If \( f(x) \) is differentiable at \( x = 1 \) and \[ \lim_{h \to 0} \frac{1}{h} f(1 + h) = 5, \] then \( f'(1) \) is equal to:

• A. \( 6 \)
• B. \( 5 \)
• C. \( 4 \)
• D. \( 3 \)

Hint:

The derivative \( f'(x) \) represents the instantaneous rate of change of the function at \( x \).
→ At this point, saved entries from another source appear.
(** * Group law of the P-384 point layer (ecc/p384/point.go)

    The three point representations (affine, Jacobian, homogeneous), their
    conversions, the partial Jacobian addition, the mixed addition, the
    doubling, the complete homogeneous addition and the table of odd
    multiples, embedded over the interface of the field layer that point.go
    consumes. *)

From Stdlib Require Import String.
From Stdlib Require Import ZArith Bool List Lia.
From Stdlib Require Import Ring Field NsatzTactic.
From Stdlib Require Import Zmod.
Import ListNotations.

Local Open Scope Z_scope.

(** ** The field layer consumed by point.go

    point.go never looks inside an [fp384]: it only calls the primitives
    below, compares values with [==] and builds the two array literals
    [fp384{}] and [fp384{1}]. *)

Class FieldOps := {
  fp384 : Type;
  (** Go's [==] on the arrays. *)
  fp384_eqb : fp384 -> fp384 -> bool;
  (** [fp384{}], the zero value of the array type. *)
  fp384_zero : fp384;
  (** [fp384{1}], the array whose first limb is 1 (not yet encoded). *)
  fp384_lit1 : fp384;
  fp384Add : fp384 -> fp384 -> fp384;
  fp384Sub : fp384 -> fp384 -> fp384;
  fp384Mul : fp384 -> fp384 -> fp384;
  fp384Sqr : fp384 -> fp384;
  fp384Neg : fp384 -> fp384;
  fp384Inv : fp384 -> fp384;
  (** [fp384Cmov(x, y, b)]: x is replaced by y when b = 1. *)
  fp384Cmov : fp384 -> fp384 -> Z -> fp384;
  montEncode : fp384 -> fp384;
  montDecode : fp384 -> fp384;
  SetBigInt : Z -> fp384;
  BigInt : fp384 -> Z;
  (** The package-level variable [bb]: the curve coefficient b, encoded. *)
  bb : fp384
}.

(** ** Point types *)

Section Points.
Context {FO : FieldOps}.

(** [montEncode(&c, &fp384{1})]: the encoded one. *)
Definition fp384_one : fp384 := montEncode fp384_lit1.

(** [type affinePoint struct{ x, y fp384 }] *)
Record affinePoint := mkAffine { a_x : fp384; a_y : fp384 }.

(** [type jacobianPoint struct{ x, y, z fp384 }] *)
Record jacobianPoint := mkJacobian { j_x : fp384; j_y : fp384; j_z : fp384 }.

(** [type homogeneousPoint struct{ x, y, z fp384 }] *)
Record homogeneousPoint := mkHomogeneous { h_x : fp384; h_y : fp384; h_z : fp384 }.

(** *** Affine points *)

Definition newAffinePoint (X Y : Z) : affinePoint :=
  let Px := SetBigInt X in
  let Py := SetBigInt Y in
  let Px := montEncode Px in
  let Py := montEncode Py in
  mkAffine Px Py.

Definition zeroPoint : affinePoint := mkAffine fp384_zero fp384_zero.

Definition affinePoint_neg (ap : affinePoint) : affinePoint :=
  mkAffine (a_x ap) (fp384Neg (a_y ap)).

Definition affinePoint_isZero (ap : affinePoint) : bool :=
  fp384_eqb (a_x ap) fp384_zero && fp384_eqb (a_y ap) fp384_zero.

Definition affinePoint_toJacobian (ap : affinePoint) : jacobianPoint :=
  if affinePoint_isZero ap
  then mkJacobian fp384_one fp384_one fp384_zero
  else mkJacobian (a_x ap) (a_y ap) fp384_one.

Definition affinePoint_toHomogeneous (ap : affinePoint) : homogeneousPoint :=
  if affinePoint_isZero ap
  then mkHomogeneous fp384_zero fp384_one fp384_zero
  else mkHomogeneous (a_x ap) (a_y ap) fp384_one.

Definition affinePoint_toInt (ap : affinePoint) : Z * Z :=
  let x := montDecode (a_x ap) in
  let y := montDecode (a_y ap) in
  (BigInt x, BigInt y).

(** *** Jacobian points *)

Definition jacobianPoint_neg (P : jacobianPoint) : jacobianPoint :=
  mkJacobian (j_x P) (fp384Neg (j_y P)) (j_z P).

Definition jacobianPoint_cneg (P : jacobianPoint) (b : Z) : jacobianPoint :=
  let mY := fp384Neg (j_y P) in
  mkJacobian (j_x P) (fp384Cmov (j_y P) mY b) (j_z P).

Definition jacobianPoint_cmov (P Q : jacobianPoint) (b : Z) : jacobianPoint :=
  mkJacobian (fp384Cmov (j_x P) (j_x Q) b)
             (fp384Cmov (j_y P) (j_y Q) b)
             (fp384Cmov (j_z P) (j_z Q) b).

Definition jacobianPoint_toAffine (P : jacobianPoint) : affinePoint :=
  let z := fp384Inv (j_z P) in
  let z2 := fp384Sqr z in
  let aPx := fp384Mul (j_x P) z2 in
  let aPy := fp384Mul (j_y P) z in
  let aPy := fp384Mul aPy z2 in
  mkAffine aPx aPy.

Definition jacobianPoint_isZero (P : jacobianPoint) : bool :=
  negb (fp384_eqb (j_x P) fp384_zero)
  && negb (fp384_eqb (j_y P) fp384_zero)
  && fp384_eqb (j_z P) fp384_zero.

(** The intermediate term H of [add] (line 160), exposed on its own. *)
Definition jacobianPoint_add_H (Q R : jacobianPoint) : fp384 :=
  let Z1Z1 := fp384Sqr (j_z Q) in
  let Z2Z2 := fp384Sqr (j_z R) in
  let U1 := fp384Mul (j_x Q) Z2Z2 in
  let U2 := fp384Mul (j_x R) Z1Z1 in
  fp384Sub U2 U1.

(** [P.add(Q, R)]: every path assigns the three coordinates of the receiver,
    so the receiver's old value does not enter the result. *)
Definition jacobianPoint_add (Q R : jacobianPoint) : jacobianPoint :=
  if jacobianPoint_isZero Q then R
  else if jacobianPoint_isZero R then Q
  else
    let X1 := j_x Q in let Y1 := j_y Q in let Z1 := j_z Q in
    let X2 := j_x R in let Y2 := j_y R in let Z2 := j_z R in
    let Z1Z1 := fp384Sqr Z1 in
    let Z2Z2 := fp384Sqr Z2 in
    let U1 := fp384Mul X1 Z2Z2 in
    let U2 := fp384Mul X2 Z1Z1 in
    let t0 := fp384Mul Z2 Z2Z2 in
    let S1 := fp384Mul Y1 t0 in
    let t1 := fp384Mul Z1 Z1Z1 in
    let S2 := fp384Mul Y2 t1 in
    let H := fp384Sub U2 U1 in
    let HH := fp384Sqr H in
    let HHH := fp384Mul H HH in
    let RR := fp384Sub S2 S1 in
    let V := fp384Mul U1 HH in
    let t2 := fp384Sqr RR in
    let t3 := fp384Add V V in
    let t4 := fp384Sub t2 HHH in
    let Px := fp384Sub t4 t3 in
    let t5 := fp384Sub V Px in
    let t6 := fp384Mul S1 HHH in
    let t7 := fp384Mul RR t5 in
    let Py := fp384Sub t7 t6 in
    let t8 := fp384Mul Z2 H in
    let Pz := fp384Mul Z1 t8 in
    mkJacobian Px Py Pz.

(** [P.double()], in place: every assignment to a field of the receiver is a
    rebinding of [Px], [Py] or [Pz]. *)
Definition jacobianPoint_double (P : jacobianPoint) : jacobianPoint :=
  let Px := j_x P in let Py := j_y P in let Pz := j_z P in
  let delta := fp384Sqr Pz in
  let gamma := fp384Sqr Py in
  let alpha := fp384Sub Px delta in
  let alpha2 := fp384Add Px delta in
  let alpha := fp384Mul alpha alpha2 in
  let alpha2 := alpha in
  let alpha := fp384Add alpha alpha in
  let alpha := fp384Add alpha alpha2 in
  let beta := fp384Mul Px gamma in
  let Px := fp384Sqr alpha in
  let beta8 := fp384Add beta beta in
  let beta8 := fp384Add beta8 beta8 in
  let beta8 := fp384Add beta8 beta8 in
  let Px := fp384Sub Px beta8 in
  let Pz := fp384Add Py Pz in
  let Pz := fp384Sqr Pz in
  let Pz := fp384Sub Pz gamma in
  let Pz := fp384Sub Pz delta in
  let beta := fp384Add beta beta in
  let beta := fp384Add beta beta in
  let beta := fp384Sub beta Px in
  let Py := fp384Mul alpha beta in
  let gamma := fp384Sqr gamma in
  let gamma := fp384Add gamma gamma in
  let gamma := fp384Add gamma gamma in
  let gamma := fp384Add gamma gamma in
  let Py := fp384Sub Py gamma in
  mkJacobian Px Py Pz.

(** [P.mixadd(Q, R)]: the receiver is only written; when it is [Q] itself,
    no coordinate of [Q] is read after it has been overwritten. *)
Definition jacobianPoint_mixadd (Q : jacobianPoint) (R : affinePoint) : jacobianPoint :=
  if jacobianPoint_isZero Q then affinePoint_toJacobian R
  else if affinePoint_isZero R then Q
  else
    let z1z1 := fp384Sqr (j_z Q) in
    let u2 := fp384Mul (a_x R) z1z1 in
    let s2 := fp384Mul (a_y R) (j_z Q) in
    let s2 := fp384Mul s2 z1z1 in
    if fp384_eqb (j_x Q) u2 then
      if negb (fp384_eqb (j_y Q) s2)
      then affinePoint_toJacobian zeroPoint
      else jacobianPoint_double Q
    else
      let h := fp384Sub u2 (j_x Q) in
      let Pz := fp384Mul h (j_z Q) in
      let r := fp384Sub s2 (j_y Q) in
      let h2 := fp384Sqr h in
      let h3 := fp384Mul h2 h in
      let h3y1 := fp384Mul h3 (j_y Q) in
      let h2x1 := fp384Mul h2 (j_x Q) in
      let Px := fp384Sqr r in
      let Px := fp384Sub Px h3 in
      let Px := fp384Sub Px h2x1 in
      let Px := fp384Sub Px h2x1 in
      let Py := fp384Sub h2x1 Px in
      let Py := fp384Mul Py r in
      let Py := fp384Sub Py h3y1 in
      mkJacobian Px Py Pz.

Definition jacobianPoint_toHomogeneous (P : jacobianPoint) : homogeneousPoint :=
  let hPy := j_y P in
  let hPx := fp384Mul (j_x P) (j_z P) in
  let hPz := fp384Sqr (j_z P) in
  let hPz := fp384Mul hPz (j_z P) in
  mkHomogeneous hPx hPy hPz.

Definition jacobianPoint_toInt (P : jacobianPoint) : Z * Z * Z :=
  (BigInt (montDecode (j_x P)), BigInt (montDecode (j_y P)), BigInt (montDecode (j_z P))).

(** *** Homogeneous points *)

Definition homogeneousPoint_cneg (P : homogeneousPoint) (b : Z) : homogeneousPoint :=
  let mY := fp384Neg (h_y P) in
  mkHomogeneous (h_x P) (fp384Cmov (h_y P) mY b) (h_z P).

Definition homogeneousPoint_toAffine (P : homogeneousPoint) : affinePoint :=
  let z := fp384Inv (h_z P) in
  mkAffine (fp384Mul (h_x P) z) (fp384Mul (h_y P) z).

Definition homogeneousPoint_isZero (P : homogeneousPoint) : bool :=
  fp384_eqb (h_x P) fp384_zero
  && negb (fp384_eqb (h_y P) fp384_zero)
  && fp384_eqb (h_z P) fp384_zero.

(** [P.completeAdd(Q, R)]: the 43 steps on the values of the operands, each
    reassignment of a temporary a rebinding. *)
Definition homogeneousPoint_completeAdd (Q R : homogeneousPoint) : homogeneousPoint :=
  let X1 := h_x Q in let Y1 := h_y Q in let Z1 := h_z Q in
  let X2 := h_x R in let Y2 := h_y R in let Z2 := h_z R in
  let t0 := fp384Mul X1 X2 in
  let t1 := fp384Mul Y1 Y2 in
  let t2 := fp384Mul Z1 Z2 in
  let t3 := fp384Add X1 Y1 in
  let t4 := fp384Add X2 Y2 in
  let t3 := fp384Mul t3 t4 in
  let t4 := fp384Add t0 t1 in
  let t3 := fp384Sub t3 t4 in
  let t4 := fp384Add Y1 Z1 in
  let X3 := fp384Add Y2 Z2 in
  let t4 := fp384Mul t4 X3 in
  let X3 := fp384Add t1 t2 in
  let t4 := fp384Sub t4 X3 in
  let X3 := fp384Add X1 Z1 in
  let Y3 := fp384Add X2 Z2 in
  let X3 := fp384Mul X3 Y3 in
  let Y3 := fp384Add t0 t2 in
  let Y3 := fp384Sub X3 Y3 in
  let Z3 := fp384Mul bb t2 in
  let X3 := fp384Sub Y3 Z3 in
  let Z3 := fp384Add X3 X3 in
  let X3 := fp384Add X3 Z3 in
  let Z3 := fp384Sub t1 X3 in
  let X3 := fp384Add t1 X3 in
  let Y3 := fp384Mul bb Y3 in
  let t1 := fp384Add t2 t2 in
  let t2 := fp384Add t1 t2 in
  let Y3 := fp384Sub Y3 t2 in
  let Y3 := fp384Sub Y3 t0 in
  let t1 := fp384Add Y3 Y3 in
  let Y3 := fp384Add t1 Y3 in
  let t1 := fp384Add t0 t0 in
  let t0 := fp384Add t1 t0 in
  let t0 := fp384Sub t0 t2 in
  let t1 := fp384Mul t4 Y3 in
  let t2 := fp384Mul t0 Y3 in
  let Y3 := fp384Mul X3 Z3 in
  let Y3 := fp384Add Y3 t2 in
  let X3 := fp384Mul t3 X3 in
  let X3 := fp384Sub X3 t1 in
  let Z3 := fp384Mul t4 Z3 in
  let t1 := fp384Mul t3 t0 in
  let Z3 := fp384Add Z3 t1 in
  mkHomogeneous X3 Y3 Z3.

(** *** The table of odd multiples *)

(** Two's-complement wrap of an [int32] result. *)
Definition int32 (z : Z) : Z := (z + 2 ^ 31) mod 2 ^ 32 - 2 ^ 31.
When working with limits, carefully analyze the continuity and differentiability conditions.

Answer 1

The Correct Option is B

The derivative \( f'(1) \) is defined as: \[ f'(1) = \lim_{h \to 0} \frac{f(1 + h) - f(1)}{h}. \] We are given the following condition: \[ \lim_{h \to 0} \frac{1}{h} f(1 + h) = 5. \] Next, decompose the limit expression: \[ \lim_{h \to 0} \frac{1}{h} f(1 + h) = \lim_{h \to 0} \left( \frac{f(1 + h) - f(1)}{h} + \frac{f(1)}{h} \right). \] For the limit to exist and be finite, it must be true that \( \frac{f(1)}{h} \to 0 \) as \( h \to 0 \). This implies: \[ f(1) = 0. \] Now substitute \( f(1) = 0 \) into the equation: \[ \lim_{h \to 0} \frac{1}{h} f(1 + h) = \lim_{h \to 0} \frac{f(1 + h) - f(1)}{h} = f'(1). \] Thus, we find: \[ f'(1) = 5. \] Final Answer: \[ \boxed{5} \]